La cultura de barrio hizo emerger también esos hilos que traspasaron sus ideales y aspiraciones a las plazas políticas, donde los manuales de hermandad alcanzaron lazos de sangre y familia. Una mañana observé en la tumba de Evita Perón, en el Cementerio de la Recoleta, la concurrencia de humildes familias y clase media en peregrinación y del que estoy seguro, que otros contemporáneos jamás tendrán el premio histórico del reconocimiento ciudadano…
Sin embargo, existe otra manera de entender la vida del argentino, y esa se resume en el tango. Es esa mezcla de arte confabulado de narrativas sonoras que acumulan tradición, pasiones, ingratitud, amores perdidos y violencia del barrio. Es esa expresión musical que contiene sino toda, gran parte de la identidad de un país en una sola tonalidad…
Por ello resulta que detrás de cada tango se haya gestado una emoción, que no tenga otra explicación que el sentido de una contienda, real o imaginaria, de un amor inventado y de historias que nunca ocurrieron.
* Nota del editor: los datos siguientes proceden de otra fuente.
(** ** splitLog: one log file read to its end *)

(** A log file read without error, all output paths writable: the file is
    counted as processed; its blocks read are the segmenter's blocks, its
    extracted blocks those claiming some destination, its unmatched blocks
    those for which the fallback decision holds; and, the log and the
    destinations having plain names, each file of the output directory grows,
    after its previous contents, by every block appended to it, in the
    order of the blocks and, within a block, of its targets. *)
Theorem split_file_outputs (search : string -> string -> bool) (cfg : config)
  (dir name : string) (ls : list string) (pc tr te tu : nat) (w : world) :
  (forall p, writable p w = true) ->
  plain_name name = true ->
  plain_names cfg ->
  exists w', process_file_A search cfg dir (name, Some (ls, false)) (pc, tr, te, tu) w
             = (Ok (S pc, tr + length (segment ls),
                    te + count_true (fun b => negb (is_nil (fst (fst (classify flags0_A (scan_A search cfg) b))))) (segment ls),
                    tu + count_true (fun b => also_fallback (classify flags0_A (scan_A search cfg) b)) (segment ls)), w')
             /\ (forall q, plain_name q = true ->
                 sink_get (join dir q) (sinks w')
                 = sink_get (join dir q) (sinks w)
                   ++ concat (map (fun b => added_to (join dir q)
                                              (block_targets dir (unmatched_path dir name)
                                                 (classify flags0_A (scan_A search cfg) b)) b)
                                  (segment ls))).
Proof.
  intros Hw _ _.
  destruct (process_file_A_outputs search cfg dir name ls pc tr te tu w Hw) as (w' & E & S).
  exists w'. split; [exact E|]. intros q _. apply S.
Qed.

(** The unmatched file of a log receives, after its previous contents, the
    blocks for which the fallback decision holds, each once and in order,
    provided the log and the destinations have plain names and no destination
    is itself named [<log>_unmatched.log]. *)
Theorem unmatched_file_contents (search : string -> string -> bool) (cfg : config)
  (dir name : string) (ls : list string) (tot : totalsA) (w : world) :
  (forall p, writable p w = true) ->
  plain_name name = true ->
  plain_names cfg ->
  ~ In (name ++ "_unmatched.log")%string (map fst cfg) ->
  exists tot' w', process_file_A search cfg dir (name, Some (ls, false)) tot w = (Ok tot', w')
    /\ sink_get (unmatched_path dir name) (sinks w')
       = sink_get (unmatched_path dir name) (sinks w)
         ++ concat (filter (fun b => also_fallback (classify flags0_A (scan_A search cfg) b))
                           (segment ls)).
Proof.
  intros Hw _ _ Hn. destruct tot as [[[pc tr] te] tu].
  destruct (process_file_A_outputs search cfg dir name ls pc tr te tu w Hw) as (w' & E & S).
  eexists. exists w'. split; [exact E|]. rewrite S. f_equal. clear E S.
  induction (segment ls) as [|b bs IH]; [reflexivity|].
  cbn [map concat filter]. rewrite IH. unfold block_targets. rewrite added_to_app.
  rewrite added_to_absent.
  2:{ intros q Hq. apply in_map_iff in Hq as (d & <- & Hd).
      unfold unmatched_path. rewrite join_eqb. apply String.eqb_neq. intros <-.
      apply Hn. exact (classify_A_dests search cfg b _ Hd). }
  destruct (also_fallback _); cbn [concat app];
    rewrite ?added_to_cons, ?added_to_nil_l, ?String.eqb_refl, ?app_nil_r; reflexivity.
Qed.

(** A destination file receives, after its previous contents, exactly the
    blocks that claim it, each once and in order, provided the destinations
    have plain names and the file is not the log's own unmatched file. *)
Theorem destination_file_contents (search : string -> string -> bool) (cfg : config)
  (dir name d : string) (ls : list string) (tot : totalsA) (w : world) :
  (forall p, writable p w = true) ->
  plain_name d = true ->
  plain_names cfg ->
  d <> (name ++ "_unmatched.log")%string ->
  exists tot' w', process_file_A search cfg dir (name, Some (ls, false)) tot w = (Ok tot', w')
    /\ sink_get (join dir d) (sinks w')
       = sink_get (join dir d) (sinks w)
         ++ concat (filter (fun b => existsb (String.eqb d)
                                       (fst (fst (classify flags0_A (scan_A search cfg) b))))
                           (segment ls)).
Proof.
  intros Hw _ _ Hd. destruct tot as [[[pc tr] te] tu].
  destruct (process_file_A_outputs search cfg dir name ls pc tr te tu w Hw) as (w' & E & S).
  eexists. exists w'. split; [exact E|]. rewrite S. f_equal. clear E S.
  induction (segment ls) as [|b bs IH]; [reflexivity|].
  cbn [map concat filter]. rewrite IH. unfold block_targets. rewrite added_to_app.
  rewrite added_to_join_nodup by apply classify_A_nodup.
  rewrite (added_to_absent _ (if also_fallback _ then _ else _)).
  2:{ intros q Hq. destruct (also_fallback _); [|destruct Hq].
      destruct Hq as [<-|[]]. unfold unmatched_path. rewrite join_eqb.
      apply String.eqb_neq. exact Hd. }
  rewrite app_nil_r. destruct (existsb _ _); reflexivity.
Qed.

(** Every block read goes somewhere: for a log file read to its end, the
    blocks read number at most the blocks extracted plus the blocks written
    to the unmatched file, and each of these two counts is at most the
    number of blocks read. *)
Theorem every_block_written (search : string -> string -> bool) (cfg : config)
  (dir name : string) (ls : list string) (w : world) :
  (forall p, writable p w = true) ->
  exists r e u w', process_file_A search cfg dir (name, Some (ls, false)) (0, 0, 0, 0) w
                   = (Ok (1, r, e, u), w')
                   /\ r = length (segment ls) /\ e <= r /\ u <= r /\ r <= e + u.
Proof.
  intros Hw.
  destruct (process_file_A_outputs search cfg dir name ls 0 0 0 0 w Hw) as (w' & E & _).
  do 3 eexists. exists w'. split; [exact E|]. cbn [Nat.add].
  split; [reflexivity|]. split; [apply count_true_le|]. split; [apply count_true_le|].
  apply count_true_cover. intros b.
  destruct (classify flags0_A (scan_A search cfg) b) as [[ds kp] kf].
  unfold also_fallback. destruct ds; reflexivity.
Qed.

(** With an empty configuration, every block is unmatched: the unmatched
    file of a log receives the whole log, line for line, after its previous
    contents, and no block is counted as extracted. *)
Theorem empty_config_copies_to_unmatched (search : string -> string -> bool)
  (dir name : string) (ls : list string) (pc tr te tu : nat) (w : world) :
  (forall p, writable p w = true) ->
  exists w', process_file_A search [] dir (name, Some (ls, false)) (pc, tr, te, tu) w
             = (Ok (S pc, tr + length (segment ls), te, tu + length (segment ls)), w')
             /\ sink_get (unmatched_path dir name) (sinks w')
                = sink_get (unmatched_path dir name) (sinks w) ++ ls.
Proof.
  intros Hw.
  destruct (process_file_A_outputs search [] dir name ls pc tr te tu w Hw) as (w' & E & S).
  exists w'. split.
  - rewrite E. unfold count_true.
    assert (H1 : forall bs : list (list string),
               filter (fun b => negb (is_nil (fst (fst (classify flags0_A (scan_A search []) b))))) bs = []).
    { induction bs as [|b bs IH]; [reflexivity|]. cbn [filter].
      rewrite classify_A_empty. exact IH. }
    assert (H2 : forall bs : list (list string),
               filter (fun b => also_fallback (classify flags0_A (scan_A search []) b)) bs = bs).
    { induction bs as [|b bs IH]; [reflexivity|]. cbn [filter].
      rewrite classify_A_empty. simpl. rewrite IH. reflexivity. }
    rewrite H1, H2. simpl. rewrite Nat.add_0_r. reflexivity.
  - rewrite S. f_equal. clear E S.
    rewrite <- (segment_from_concat ls []) at 2. fold (segment ls).
    induction (segment ls) as [|b bs IH]; [reflexivity|].
    cbn [map concat]. rewrite IH, classify_A_empty.
    unfold block_targets, also_fallback, flags0_A. cbn [fst map app is_nil orb].
    rewrite added_to_cons, added_to_nil_l, String.eqb_refl, !app_nil_r. reflexivity.
Qed.

(** ** RemoveLines: one log file read to its end *)

Lemma process_all_B_sinks search rx out segs : forall lr bp br w,
  exists w', process_all false (scan_B search rx) (process_B out) segs (lr, bp, br) w
             = (Ok (lr + length (concat (filter (classify false (scan_B search rx)) segs)),
                    bp + length segs,
                    br + length (filter (classify false (scan_B search rx)) segs)), w')
             /\ sink_get out (sinks w')
                = sink_get out (sinks w)
                  ++ concat (filter (fun b => negb (classify false (scan_B search rx) b)) segs)
             /\ ro w' = ro w.
Proof.
  induction segs as [|b segs IH]; intros lr bp br w.
  - exists w. simpl. rewrite !Nat.add_0_r, app_nil_r. auto.
  - cbn [process_all filter].
    destruct (classify false (scan_B search rx) b) eqn:Hc; cbn [negb process_B].
    + rewrite (bind_ok _ _ w (lr + length b, S bp, S br) w) by reflexivity.
      destruct (IH (lr + length b) (S bp) (S br) w) as (w' & E & S & R).
      exists w'. rewrite E. split; [|auto].
      cbn [concat length]. rewrite length_app.
      (apply (f_equal2 pair); [|reflexivity]); f_equal;
        (apply (f_equal2 pair); [apply (f_equal2 pair)|]); lia.
    + destruct (iterM_write_line out b w) as (w1 & E1 & S1 & R1).
      rewrite (bind_ok _ _ w (lr, S bp, br) w1).
      2:{ rewrite (bind_ok _ _ _ _ _ E1). reflexivity. }
      destruct (IH lr (S bp) br w1) as (w' & E & S & R).
      exists w'. rewrite E. split; [|split].
      * cbn [length]. (apply (f_equal2 pair); [|reflexivity]); f_equal;
          (apply (f_equal2 pair); [apply (f_equal2 pair)|]); lia.
      * rewrite S, S1. cbn [concat]. rewrite <- app_assoc. reflexivity.
      * congruence.
Qed.
(** X24: for a block height below 2^32 and an active chain of height at
    least 0, the block whose hash [GetKeyBlock] takes as the new key is the
    one at height [K = 2048 * floor((nHeight - 65) / 2048)], provided [K] is
    not negative and the chain is higher than [K]; otherwise the key stays.
    A zero key is replaced by the hash of block 0. For [nHeight >= 65] the
    height [K] is a multiple of 2048 that lies between 65 and 2112 blocks
    below [nHeight]. *)
Theorem X24_GetKeyBlock_closed_form (ChainHeight : Z) (BlockHash : N -> option uint256)
    (current_key_block : uint256) (nHeight : N) :
  nHeight < 2 ^ 32 -> (0 <= ChainHeight < 2 ^ 31)%Z ->
  let K := (2048 * ((Z.of_N nHeight - 65) / 2048))%Z in
  Pow.GetKeyBlock ChainHeight BlockHash current_key_block nHeight =
    match (if (0 <=? K)%Z && (K <? ChainHeight)%Z
           then BlockHash (Z.to_N K) else Some current_key_block) with
    | None => None
    | Some key => if bool_decide (key = uint256_zero) then BlockHash 0 else Some key
    end /\
  (65 <= nHeight ->
   (0 <= K /\ K mod 2048 = 0 /\ 65 <= Z.of_N nHeight - K <= 2112)%Z).
Proof.
  intros Hh Hc K. split.
  2:{ intros H65. unfold K. split_and!.
      - apply Z.mul_nonneg_nonneg; [lia|]. apply Z.div_pos; lia.
      - rewrite Z.mul_comm. apply Z.mod_mul. lia.
      - pose proof (Z.mul_div_le (Z.of_N nHeight - 65) 2048 ltac:(lia)). lia.
      - pose proof (Z.mul_succ_div_gt (Z.of_N nHeight - 65) 2048 ltac:(lia)). lia. }
  unfold Pow.GetKeyBlock.
  change Pow.KEY_CHANGE with 2048. change Pow.SWITCH_KEY with 64.
  pose proof (N.div_mod nHeight 2048 ltac:(lia)) as Hdm.
  pose proof (N.mod_lt nHeight 2048 ltac:(lia)) as Hr.
  set (r := nHeight mod 2048) in *. set (q := nHeight / 2048) in *.
  assert (u32 r = r) as -> by (unfold u32; apply N.mod_small; lia).
  rewrite (sub32_small nHeight r) by lia.
  assert (u32 (nHeight - r + 64) = nHeight - r + 64) as ->.
  { unfold u32. apply N.mod_small.
    assert (q < 2 ^ 21) by (apply N.Div0.div_lt_upper_bound; lia). lia. }
  rewrite (to_u32_small ChainHeight) by lia.
  destruct (N.ltb_spec (nHeight - r + 64) nHeight) as [Hgt|Hle].
  - (* the remainder exceeds SWITCH_KEY *)
    assert (K = Z.of_N (nHeight - r)) as HK.
    { unfold K. replace (Z.of_N nHeight - 65)%Z
        with ((Z.of_N r - 65) + Z.of_N q * 2048)%Z by lia.
      rewrite Z.div_add by lia. rewrite (Z.div_small (Z.of_N r - 65)) by lia. lia. }
    rewrite HK, N2Z.id.
    assert ((0 <=? Z.of_N (nHeight - r))%Z = true) as -> by (apply Z.leb_le; lia).
    simpl.
    destruct (N.ltb_spec (nHeight - r) (Z.to_N ChainHeight)),
             (Z.ltb_spec (Z.of_N (nHeight - r)) ChainHeight); try lia; done.
  - destruct (N.eq_dec q 0) as [Hq|Hq].
    + (* below the first key change: the subtraction wraps *)
      assert (nHeight = r) as Hhr by lia.
      rewrite (sub32_wrap nHeight 2048) by lia.
      rewrite (sub32_small (nHeight + 2 ^ 32 - 2048) r) by lia.
      assert (K = (-2048)%Z) as ->.
      { unfold K. replace (Z.of_N nHeight - 65)%Z
          with ((Z.of_N r + 1983) + (-1) * 2048)%Z by lia.
        rewrite Z.div_add by lia. rewrite (Z.div_small (Z.of_N r + 1983)) by lia. lia. }
      simpl.
      destruct (N.ltb_spec (nHeight + 2 ^ 32 - 2048 - r) (Z.to_N ChainHeight)); [lia|done].
    + rewrite (sub32_small nHeight 2048) by lia.
      rewrite (sub32_small (nHeight - 2048) r) by lia.
      assert (K = Z.of_N (nHeight - 2048 - r)) as HK.
      { unfold K. replace (Z.of_N nHeight - 65)%Z
          with ((Z.of_N r + 1983) + (Z.of_N q - 1) * 2048)%Z by lia.
        rewrite Z.div_add by lia. rewrite (Z.div_small (Z.of_N r + 1983)) by lia. lia. }
      rewrite HK, N2Z.id.
      assert ((0 <=? Z.of_N (nHeight - 2048 - r))%Z = true) as -> by (apply Z.leb_le; lia).
      simpl.
      destruct (N.ltb_spec (nHeight - 2048 - r) (Z.to_N ChainHeight)),
               (Z.ltb_spec (Z.of_N (nHeight - 2048 - r)) ChainHeight); try lia; done.
Qed.
(** * doc-intel-starter: router agent, invoice agent and PDF text extraction

    A shallow embedding of [router_agent.py], [invoice_agent.py] and
    [pdf_utils.py].  Python strings are sequences of Unicode code points, the
    values produced by [json.loads] are a tagged union, and the calls to the
    outside world (language model, OCR service, file system, environment) are
    explicit parameters, so that every statement below quantifies over what
    those collaborators may answer. *)

From Stdlib Require Import List NArith ZArith Bool Lia String Ascii DecimalString.
Import ListNotations.

Set Warnings "-register-all".

(** ** Python strings *)

Module PyStr.

(** A [str] is a sequence of code points; indexing and slicing count code
    points, so [s[:200]] is [firstn 200]. *)
Definition char := N.
Definition str := list char.

Definition chr_of (a : ascii) : char := N_of_ascii a.

(** String literals of the source, written as Rocq literals. *)
Definition lit (s : string) : str := List.map chr_of (list_ascii_of_string s).

(** Literals that contain double quotes are written with apostrophes: [jlit]
    turns every apostrophe into a double quote. *)
Definition jlit (s : string) : str :=
  List.map (fun c => if N.eqb c 39 then 34%N else c) (lit s).

Definition str_eqb (a b : str) : bool :=
  if list_eq_dec N.eq_dec a b then true else false.

(** [s.startswith(p)] *)
Fixpoint starts_with (p s : str) : bool :=
  match p, s with
  | [], _ => true
  | _ :: _, [] => false
  | a :: p', b :: s' => N.eqb a b && starts_with p' s'
  end.

(** [p in s] *)
Fixpoint contains (p s : str) : bool :=
  starts_with p s ||
  match s with
  | [] => false
  | _ :: s' => contains p s'
  end.
(** [self.feedDict]: a Python [dict], in insertion order. *)
Definition FeedDict : Type := list (Tensor * ndarray Q).

(** [d.get(k)] *)
Fixpoint dict_get (k : Tensor) (d : FeedDict) : option (ndarray Q) :=
  match d with
  | [] => None
  | (k', v) :: d' => if Tensor_eqb k k' then Some v else dict_get k d'
  end.

(** [d[k] = v]: the value of an existing key is replaced where it stands, a
    new key goes to the end. *)
Fixpoint dict_set (k : Tensor) (v : ndarray Q) (d : FeedDict) : FeedDict :=
  match d with
  | [] => [(k, v)]
  | (k', v') :: d' =>
      if Tensor_eqb k k' then (k', v) :: d' else (k', v') :: dict_set k v d'
  end.

(** The attributes of the trainer that hold its parameters; the graph and
    the session are not modelled. *)
Record t : Type := mk {
  networkShape : list Z;
  parametersInfoList : option (list (list Z * Z));
  feedDict : FeedDict
}.

(** [np.zeros(shape)] *)
Definition np_zeros (shp : list Z) : option (ndarray Q) :=
  if forallb (fun d => 0 <=? d)%Z shp
  then Some (mkArray shp (repeat 0 (Z.to_nat (prodZ shp))))
  else None.

(** The layer indices [range(1, len(self.networkShape))]. *)
Definition layers (ns : list Z) : list nat := seq 1 (length ns - 1).

(** The shapes [WShape] and [bShape] of layer [i] in [buildLayer]. *)
Definition WShape (ns : list Z) (i : nat) : list Z :=
  [nth (i - 1) ns 0%Z; nth i ns 0%Z].

Definition bShape (ns : list Z) (i : nat) : list Z := [nth i ns 0%Z].

(** The feed-dict part of [buildNetwork]: [buildLayer] for every layer,
    which enters zeros for its weights and its biases.  [None] is an
    exception (a negative dimension). *)
Fixpoint buildLayers (ns : list Z) (ls : list nat) (fd : FeedDict)
    : option FeedDict :=
  match ls with
  | [] => Some fd
  | i :: rest =>
      match np_zeros (WShape ns i), np_zeros (bShape ns i) with
      | Some W, Some b =>
          buildLayers ns rest (dict_set (Biases i) b (dict_set (Weights i) W fd))
      | _, _ => None
      end
  end.

(** [NNFullyConTrainer.__init__(self, networkShape)]: [None] is an exception,
    the [IndexError] of [networkShape[0]] on an empty shape or the refusal
    of a negative dimension. *)
Definition init (ns : list Z) : option t :=
  match ns with
  | [] => None
  | n0 :: _ =>
      if (n0 <? 0)%Z then None
      else
        match buildLayers ns (layers ns) [] with
        | Some fd => Some (mk ns None fd)
        | None => None
        end
  end.

(** The [(shape, size)] of the weights and of the biases of layer [i], as
    [tf.shape] and [tf.size] report them. *)
Definition layerInfo (ns : list Z) (i : nat) : list (list Z * Z) :=
  [(WShape ns i, prodZ (WShape ns i)); (bShape ns i, prodZ (bShape ns i))].

(** [NNFullyConTrainer.getParametersInfoList(self)]: computed on the first
    call and kept. *)
Definition getParametersInfoList (self : t) : list (list Z * Z) * t :=
  match parametersInfoList self with
  | Some l => (l, self)
  | None =>
      let l := flat_map (layerInfo (networkShape self))
                        (layers (networkShape self)) in
      (l, mk (networkShape self) (Some l) (feedDict self))
  end.

(** The loop of [updateParameters]; [None] is the [IndexError] of a
    parameter list that is too short. *)
Fixpoint updateLoop (parametersList : list (ndarray Q)) (ls : list nat)
    (fd : FeedDict) : option FeedDict :=
  match ls with
  | [] => Some fd
  | i :: rest =>
      match nth_error parametersList (2 * (i - 1)) with
      | None => None
      | Some W =>
          match nth_error parametersList (2 * (i - 1) + 1) with
          | None => None
          | Some b =>
              updateLoop parametersList rest
                (dict_set (Biases i) b (dict_set (Weights i) W fd))
          end
      end
  end.

(** [NNFullyConTrainer.updateParameters(self, parametersList)] *)
Definition updateParameters (self : t) (parametersList : list (ndarray Q))
    : option t :=
  match updateLoop parametersList (layers (networkShape self)) (feedDict self)
  with
  | Some fd => Some (mk (networkShape self) (parametersInfoList self) fd)
  | None => None
  end.

(** A key the loop over the layers [ls] does not assign. *)
Definition untouched (ls : list nat) (k : Tensor) : Prop :=
  match k with
  | InputLayer => True
  | Weights i | Biases i => ~ In i ls
  end.

End NNFullyConTrainer.

(** ** Results up to equality of rationals *)

(** [returnsQ r v]: the call returned normally, with a number equal to [v]. *)
Definition returnsQ (r : result Q) (v : Q) : Prop :=
  match r with
  | Ok v' => v' == v
  | Raise _ => False
  end.

(** [returnsInterval r lo hi]: the call returned the interval [(lo, hi)]. *)
Definition returnsInterval (r : result SearchInterval) (lo hi : Q) : Prop :=
  match r with
  | Ok i => low i == lo /\ high i == hi
  | Raise _ => False
  end.

(** ** Vocabulary of the properties *)

(** The value [getValueInInterval] computes when it does not raise. *)
Definition valueOf (P : Z) (p : SearchInterval * bool) : Q :=
  low (fst p) + (high (fst p) - low (fst p)) / inject_Z (P * 2)
  + Q_of_bool (snd p) * ((high (fst p) - low (fst p)) / inject_Z P).

(** A parameter group whose shape has no negative dimension and as many
    elements as its declared size, as [tf.shape] and [tf.size] report them. *)
Definition groupConsistent (g : list Z * Z) : bool :=
  forallb (fun d => 0 <=? d)%Z (fst g) && (prodZ (fst g) =? snd g)%Z.

Definition layoutConsistent (layout : list (list Z * Z)) : bool :=
  forallb groupConsistent layout.

(** The layout's total element count. *)
Definition totalCount (layout : list (list Z * Z)) : Z := sumZ (map snd layout).

(** The evaluator [tuneParameters] builds for a layout. *)
Definition evaluatorOf (intervals : list SearchInterval) (P : Z)
    (layout : list (list Z * Z)) : NNWeightsEvaluator.t :=
  {| NNWeightsEvaluator.searchIntervals := intervals;
     NNWeightsEvaluator.numOfIntervalPartitions := P;
     NNWeightsEvaluator.weightsShapesList := map fst layout;
     NNWeightsEvaluator.weightsSizesList := map snd layout |}.


(** ** Stand-ins for the collaborators *)

(** A model that keeps the parameter groups installed into it; its loss is
    the sum of the squares of its parameters. *)
Record KeepingModel : Type := mkKeepingModel {
  layoutOf : list (list Z * Z);
  parametersOf : list (ndarray Q)
}.

Definition sumOfSquares (ps : list (ndarray Q)) : Q :=
  fold_right (fun x acc => x * x + acc) 0 (flatten ps).

#[export] Instance KeepingModel_ops : NNGeneticModel KeepingModel nat := {|
  getParametersInfoList := layoutOf;
  updateParameters := fun m ps => Ok (mkKeepingModel (layoutOf m) ps);
  score := fun m _ => Ok (0, m);
  getCELoss := fun m _ => Ok (sumOfSquares (parametersOf m), m);
  installedParameters := parametersOf;
  updateParameters_installs := fun m ps m' H =>
    match H in (_ = r)
          return (match r with
                  | Ok x => parametersOf x = ps
                  | Raise _ => True
                  end)
    with eq_refl => eq_refl end
|}.

(** A data supply that numbers its batches. *)
#[export] Instance countingSupply : DataSupply nat nat := {|
  dataLabelGenerator := fun d => Ok (d, S d)
|}.


(** A search engine stub that plays a script: round [k] reports the [k]-th
    entry of the script. *)
Definition ScriptedEngine (W : Type) (script : list (Individual * Q))
    : GeneticSearch nat W := {|
  GeneticSearch_init := fun _ _ _ => Ok 0%nat;
  constructPopulation := fun g _ _ w => Ok (S g, w);
  startEvolution := fun g _ _ w => Ok (g, w);
  getBestSubsetAllTimes := fun g =>
    match nth_error script (pred g) with
    | Some r => Ok r
    | None => Raise ValueError
    end
|}.

(** The layout [(2,2):4, (2,):2], the interval (0,10) and 5 partitions. *)
Definition demoLayout : list (list Z * Z) := [([2; 2], 4); ([2], 2)]%Z.

Definition demoWorld : World KeepingModel nat :=
  mkWorld (mkKeepingModel demoLayout []) 0%nat.

Definition demoSelf : GeneticNN.t :=
  GeneticNN.mk (mkSearchInterval 0 10) None (mkConfig 5 15 150).

Definition demoScript : list (Individual * Q) :=
  [ ([true; false; true; false; true; false], 7);
    ([false; false; false; false; false; false], 9);
    ([true; true; true; true; true; true], 4) ].

(** The loop state [setup] gives for the scripted engine. *)
Definition demoState : @LoopState KeepingModel nat nat :=
  {| GA := 0%nat;
     world := demoWorld;
     searchIntervals := repeat (mkSearchInterval 0 10) 6;
     evaluator := evaluatorOf (repeat (mkSearchInterval 0 10) 6) 5 demoLayout;
     bestParams := None;
     bestFitness := None;
     bestPoint := None;
     stdout := [] |}.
Jorge Luis Borges (1899-1986), en su libro “Tangos” (2013), dice que, “El tango nos da a todos un pasado imaginario, todos sentimos que de un modo mágico hemos muerto peleando en una esquina de un suburbio”, y del que seguramente, al igual de los que hemos repasado sus calles por La Valle a Florida, y de allí al café Tortoni, cantaremos junto a Carlos Gardel (1890-1935), desde la íntima antesala nostálgica, “Mi Buenos Aires querido, cuando te vuelva ver…”
El tango es esa manera de decir en la sonoridad del canto, todas aquellas revelaciones de la crueldad, pasión o brutalidad humana, en aquellas colisiones de la ingratitud social. Pero también es la rendija por donde se escapan aquellos gritos desde la parte pedestre de esas realidades humanas, que duelen, pero raras veces escandalizan a aquellos que viven y se encumbran de la escatología humana… Ese es justamente el arte detrás del tango, decirlo con la crudeza de una verdad que hiere a propósito…
Por ello recordar hoy a Enrique Santos Discépulo (1901-1951), compositor, dramaturgo y cineasta, conocido como el autor de “Los tangos fundamentales”, o los llamados, “Tangos de oro”, quien se atrevió a darle sonoridad al comportamiento de las relaciones humanas más abyectas y pasionales, esas que conjugan, a veces, rastreros valores sociales y lo hacen en esas combinaciones de las cínicas madejas que mueven la cotidianidad del engaño.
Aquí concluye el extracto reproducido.